It depresses me more than I can say that, twenty years later, it still needs to be said.

I am sick of the locker room.  I am sick of the “this is our space and you’ll play by our rules” attitude.  I’m sick of pathetic excuses being made for people who have achieved middle age and hence can be damned well expected to know when they are being unpardonably OBNOXIOUS.  A grown man who doesn’t realize that nonstop sexual conversation will make the young women around him cringe?  GMAFB — he’s not a toddler.  He damned well knows what he’s doing.

I am also sick of the unsubtle message that’s communicated to women that there can be only one “girl” in the room at a time, because it sets us against one another if we’re all competing only for one spot.

And I am sick and tired enough to SCREAM over the lip-service being done to attracting women to STEM careers that glosses over the fact that this horseshit is a HUGE part of why women don’t go into or aren’t retained in STEM careers.

I am SICK AND TIRED of the chipper, cute little commentary about “telling girls it’s cool to be in science!” and the stupid interviews with women at NASA that always make sure to ask them, “Did you *gasp!* like math?” with the implication shoveled at girls — who are all completely incompetent at math, right? — not to worry, girls!  You can stink at math and still work at NASA!  I’ve never once read an interview with Mohawk Guy or Adam Steltzner that asks them, “So here’s your chance to say that you suck at math so men who can’t add two and two can still feel heartened that there’s a place at NASA for them.”

I’m tired of having the “problem” of women in STEM being equated to a problem with WOMEN.  They’re not confident enough!

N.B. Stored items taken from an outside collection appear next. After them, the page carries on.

(** * ambiance-hub: the role table, the track library, the preference store
    and the player controls

    A shallow embedding of the SQL migrations (tables, row-level policies,
    [has_role], [make_user_admin], [handle_new_user]) and of the React
    components that talk to them ([AmbiencePlayer], [AudioTrack],
    [TrackUploader]) and of the username form of the sign-in page.

    - A table is a list of rows, in insertion order.  UNIQUE and REFERENCES
      constraints are checked by the statements that insert, as PostgreSQL
      does, and stated as invariants of the database.
    - A row-level policy is a boolean over the caller ([auth.uid()], NULL
      for an anonymous caller) and the row.  A [WITH CHECK] policy that
      fails raises [insufficient_privilege]; a [USING] policy that fails
      hides the row from the statement, which then simply does not see it.
    - A component is its [useState] cells; an event handler is a function
      in a state monad over the component, the backend and the browser
      (console, toasts).  Inside a handler an [await]ed call runs to
      completion before the next statement.  The two reads a page sends
      as it opens are in flight together: their answers are handled in
      either order, and the controls mount as soon as the tracks are in
      ([open_page]). *)

From Stdlib Require Import ZArith List Bool Ascii String.
From stdpp Require Import gmap strings list fin_maps sorting pretty.

Local Open Scope Z_scope.

(** UUIDs and JSON object keys are strings, as in the TypeScript types.  A
    [string] here is the UTF-8 encoding of the JavaScript string: where
    the source counts UTF-16 units or looks at code points (the [length]
    of a field, the white space [trim] removes), the definitions decode
    the bytes. *)
Abbreviation UUID := string (only parsing).

(** One entry of [TrackSettings]: [{ volume: number; enabled: boolean }]. *)
Record TrackSetting := { volume : Z; enabled : bool }.
(** X21. For a batch all of whose promises fulfil, the count of
    consecutive failures after the batch is the number of failed results
    of the batch, added to the count before the batch when the batch has
    no success and to zero when it has one, wherever in the batch the
    successes are.  The delay between batches grows by half, up to
    5000 ms, when the batch has a failure, and is 500 ms otherwise.  A
    batch with results and without failure brings the count to zero. *)
Theorem afterBatch_counts l results :
  Forall (λ s, s ≠ RejectedPromise) results →
  consecutiveFailures (afterBatch l results)
    = (if existsb succeeded results then 0 else consecutiveFailures l)
      + failuresIn results ∧
  currentDelay (afterBatch l results)
    = (if 0 <? failuresIn results
       then Qred (Qmin (currentDelay l * (3 # 2)) (inject_Z 5000))
       else BASE_DELAY_BETWEEN_BATCHES_MS) ∧
  (results ≠ [] → failuresIn results = 0 →
   consecutiveFailures (afterBatch l results) = 0).
Proof.
  intros Hall.
  destruct (applyResults_counts results l 0 Hall) as [Hcount Hfail].
  pose proof (applyResults_delay results l 0) as Hdelay.
  assert (Hnone : results ≠ [] → failuresIn results = 0 →
                  existsb succeeded results = true).
  { unfold failuresIn. destruct results as [|s rest]; [done|]. intros _.
    rewrite filter_cons. cbn [existsb].
    destruct (succeeded s); [done|]. rewrite decide_True by done.
    simpl. lia. }
  unfold afterBatch.
  destruct (foldl applyResult (l, 0) results) as [l1 n1].
  cbn [fst snd] in *. rewrite Z.add_0_l in Hfail. subst n1.
  assert (Hnonneg : 0 <= failuresIn results) by (unfold failuresIn; lia).
  destruct (Z.ltb_spec 0 (failuresIn results)); simpl.
  - rewrite Hcount, Hdelay. split_and!; try done. lia.
  - rewrite Hcount. split_and!; try done; [lia|].
    intros Hne Hzero. rewrite (Hnone Hne Hzero). lia.
Qed.

Lemma afterBatch_counts_witness :
  consecutiveFailures
    (afterBatch (startLoop scenario threeTracks)
       (settleBatch scenario (startLoop scenario threeTracks)
          (map fst (tracks threeTracks))))
  = 0 + 1.
Proof.
  refine (proj1 (afterBatch_counts (startLoop scenario threeTracks)
    (settleBatch scenario (startLoop scenario threeTracks)
       (map fst (tracks threeTracks))) _)).
  vm_compute. repeat constructor; discriminate.
Defined.
Lemma sort_byBoxX_sorted fs : StronglySorted leftOf (sort byBoxX fs).
Proof.
  apply StronglySorted_weaken with (R := ranked byBoxX (fun _ _ => True)).
  - intros a b _ _ H.
    apply (ranked_le byBoxX (fun _ _ => True)) in H.
    unfold leftOf, byBoxX in *. lra.
  - apply sort_ranked;
      [exact byBoxX_flip|exact byBoxX_trans|apply StronglySorted_any].
Qed.

Lemma collectFaces_boxes h w fds fs :
  collectFaces h w fds = Fulfilled fs ->
  map FaceDetail.box fs = map RawFace.box fds.
Proof.
  intros H. apply collectFaces_Forall2 in H.
  induction H as [|fd f fds fs Hf _ IH]; simpl; [reflexivity|].
  apply faceDetail_fields in Hf as (-> & _). rewrite IH. reflexivity.
Qed.

(** C4: the faces of a returned analysis are in ascending order of their
    box x, whatever the order in which the face analyzer reported them; they
    are the reported boxes, each once. *)
Theorem faces_sorted_by_x h lang i a fs :
  analyzeImageLocal h lang i = Fulfilled a ->
  faces a = Some fs ->
  StronglySorted leftOf fs /\
  Sorted leftOf fs /\
  Permutation (map RawFace.box (detectedFaces i)) (map FaceDetail.box fs).
Proof.
  intros Ha Hfs.
  apply analyzeImageLocal_Fulfilled in Ha
    as (canvas & pushed & _ & Hpushed & Hfaces & _).
  rewrite Hfaces in Hfs. injection Hfs as <-.
  pose proof (sort_byBoxX_sorted pushed) as Hsorted.
  split; [exact Hsorted|]. split; [apply StronglySorted_Sorted, Hsorted|].
  rewrite <- (collectFaces_boxes _ _ _ _ Hpushed).
  apply Permutation_map, sort_perm.
Qed.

Their too scared at being thought uncool!  They’re too stupid at math and think they can’t work there!  They think it’s not girly pink-n-frilly enough!

Never once is the idea even floated that maybe, just maybe, they get treated like shit by the men there and often abandoned by the lone woman who’s afraid of losing her Queen Bee status as the only woman allowed in the room.

Not enough women in STEM?  Gosh, what’s wrong with them?

Here’s a possibility: NOTHING.  Maybe we can ask what’s wrong with STEM instead?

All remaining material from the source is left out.